Substitute $4.00\text{N}$ for $F_{\text{H}}$, $160\text{g}$ for $m$, $0.900$ for $\mu$, $9.8\text{m}/{\text{s}}^2$ for $g$ and $2.03\text{N}$ for $F_{\text{V}}$ in equation (III).

$\begin{array}{c}{F}_{{\text{V}}_{\text{n}}}=1.25\left(2.03\text{N}\right)+\left(160\text{g}\left(\frac{1\text{kg}}{1000\text{g}}\right)\right)\left(9.8\text{m}/{\text{s}}^2\right)-\left(0.900\right)4.00\text{N}\\ =\text{0}\text{.5055}\text{N}\end{array}$

Section 2:

To determine: The acceleration of the squeegee.

Answer: The acceleration of the squeegee is $3.18\text{m}/{\text{s}}^2$.

Given information:

The mass of the squeegee is $160\text{g}$, the coefficient of kinetic friction between the squeegee and dry glass is $0.900$ and the horizontal component of the force against the window is $4.00\text{N}$.

Formula to calculate the force is,

$F_{{\text{V}}_{\text{n}}}=ma$

• $a$ is the acceleration.

Rearrange the above expression for $a$.

$a=\frac{F_{{\text{V}}_{\text{n}}}}{m}$ (IV)

Substitute $160\text{g}$ for $m$ and $\text{0}\text{.5055}\text{N}$ for $F_{{\text{V}}_{\text{n}}}$ in equation (IV).

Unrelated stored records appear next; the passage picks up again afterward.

(** [windows(2).all(|pair| pair[0] < pair[1])] *)
Definition strictly_ascending (l : list string) : bool := negb (any_pair (fun x y => leb y x) l).

Definition validate_contracts (label : string) (contracts : list string) : result unit :=
  if is_empty contracts
     || (MAX_CONTRACTS_PER_DIRECTION <? len contracts)%N
     || negb (strictly_ascending contracts)
     || any (fun schema => negb (valid_contract_id schema)) contracts
  then errf "{label} node contracts must be a sorted unique bounded schema list" [FStr label]
  else Ok tt.

(** [Vec::contains] *)
Definition vec_contains (l : list string) (x : string) : bool := any (fun y => y == x) l.

Module NodeProtocolContractSet.

Record t := Mk { agent_readable : list string; agent_writable : list string }.

#[global] Instance t_eq_dec : EqDecision t.
Proof. solve_decision. Defined.

Definition validate (self : t) : result unit :=
  validate_contracts "Agent-readable" self.(agent_readable) ;;
  validate_contracts "Agent-writable" self.(agent_writable).

Definition to_json (self : t) : json :=
  JObj [("agent_readable", JArr (map JStr self.(agent_readable)));
        ("agent_writable", JArr (map JStr self.(agent_writable)))]%string.

Definition digest `{External} (self : t) : result string :=
  validate self ;;
  digest_json (to_json self) "could not encode node protocol contracts: {error}".

Definition is_subset_of (self offered : t) : bool :=
  all (vec_contains offered.(agent_readable)) self.(agent_readable)
  && all (vec_contains offered.(agent_writable)) self.(agent_writable).

End NodeProtocolContractSet.

Module NodeSessionSelectionReference.

Record t := Mk { session_id : Uuid; generation : N; contracts_digest : string }.

#[global] Instance t_eq_dec : EqDecision t.
Proof. solve_decision. Defined.

Definition validate (self : t) : result unit :=
  validate_uuid "node session ID" self.(session_id) ;;
  fail_if ((self.(generation) =? 0)%N || (MAX_SAFE_PROTOCOL_GENERATION <? self.(generation))%N)
    "node session selection generation is invalid" ;;
  validate_lower_sha256 "node session contract-set digest" self.(contracts_digest).

End NodeSessionSelectionReference.

Definition validate_previous (previous : option NodeSessionSelectionReference.t) : result unit :=
  match previous with
  | Some previous => NodeSessionSelectionReference.validate previous
  | None => Ok tt
  end.

Module NodeSessionHello.

Record t := Mk {
  schema : string;
  node_id : Uuid;
  agent_instance_id : Uuid;
  session_epoch : Uuid;
  hello_sequence : N;
  offered_at : Time;
  agent_version : string;
  contracts : NodeProtocolContractSet.t;
  previous_selection : option NodeSessionSelectionReference.t;
}.

#[global] Instance t_eq_dec : EqDecision t.
Proof. solve_decision. Defined.

Definition SCHEMA : string := "a3s.cloud.node-session-hello.v1".

Definition validate (self : t) : result unit :=
  check_schema self.(schema) SCHEMA "unsupported node session hello schema {:?}" ;;
  validate_uuid "node session node ID" self.(node_id) ;;
  validate_uuid "node session Agent instance ID" self.(agent_instance_id) ;;
  validate_uuid "node session epoch" self.(session_epoch) ;;
  fail_if ((self.(hello_sequence) =? 0)%N || (MAX_SAFE_PROTOCOL_GENERATION <? self.(hello_sequence))%N)
    "node session hello sequence is invalid" ;;
  validate_single_line "node session Agent version" self.(agent_version) 255 ;;
  NodeProtocolContractSet.validate self.(contracts) ;;
  validate_previous self.(previous_selection).

Definition validate_at (self : t) (received_at : Time) : result unit :=
  validate self ;;
  fail_if ((received_at + seconds MAX_SELECTION_CLOCK_SKEW_SECONDS <? self.(offered_at))%Z
           || (self.(offered_at) <? received_at - seconds MAX_HELLO_AGE_SECONDS)%Z)
    "node session hello freshness is invalid".

End NodeSessionHello.

Module NodeSessionSelection.

Record t := Mk {
  schema : string;
  node_id : Uuid;
  agent_instance_id : Uuid;
  session_epoch : Uuid;
  hello_sequence : N;
  session_id : Uuid;
  generation : N;
  selected_at : Time;
  expires_at : Time;
  contracts : NodeProtocolContractSet.t;
  previous_selection : option NodeSessionSelectionReference.t;
}.

#[global] Instance t_eq_dec : EqDecision t.
Proof. solve_decision. Defined.

Definition SCHEMA : string := "a3s.cloud.node-session-selection.v1".
Definition MAX_LIFETIME_HOURS : Z := 24.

$\begin{array}{c}a=\frac{0.5055\text{N}}{\left(160\text{g}\left(\frac{1\text{kg}}{1000\text{g}}\right)\right)}\\ =3.18\text{m}/{\text{s}}^2\end{array}$

Conclusion:

Therefore, the acceleration of the squeegee when the washer increases the downward force component by $25\%$ is $3.18\text{m}/{\text{s}}^2$.

To determine

The terminal velocity that the squeegee approaches.

Answer to Problem 34P

The terminal velocity that squeegee approaches is $0.205\text{m}/\text{s}$.

Explanation of Solution

Given information:

The mass of the squeegee is $160\text{g}$, the coefficient of kinetic friction between the squeegee and dry glass is $0.900$, the horizontal component of the force against the window is $4.00\text{N}$ and the fluid drag force is $-20.0v$.

According to the given condition,

$R=-\left({F^{\prime }}_{\text{V}}+mg\right)$

Substitute $-20.0v$ for $R$ and $1.25\left(F_{\text{V}}\right)$ in above expression.

$-20.0v=-\left(1.25\left(F_{\text{V}}\right)+mg\right)$

Rearrange the above expression for $v$.

$v=\frac{\left(\left(1.25\left(F_{\text{V}}\right)+mg\right)\right)}{20.0}$ (V)

Substitute $160\text{g}$ for $m$, $9.8\text{m}/{\text{s}}^2$ for $g$ and $2.03\text{N}$ for $F_{\text{V}}$ in equation (V).

$\begin{array}{c}v=\frac{\left(1.25\left(2.03\text{N}\right)+\left(160\text{g}\left(\frac{1\text{kg}}{1000\text{g}}\right)\right)9.8\text{m}/{\text{s}}^2\right)}{20.0}\\ =0.205\text{m}/\text{s}\end{array}$

Conclusion:

Therefore, the terminal velocity that squeegee approaches is $0.205\text{m}/\text{s}$.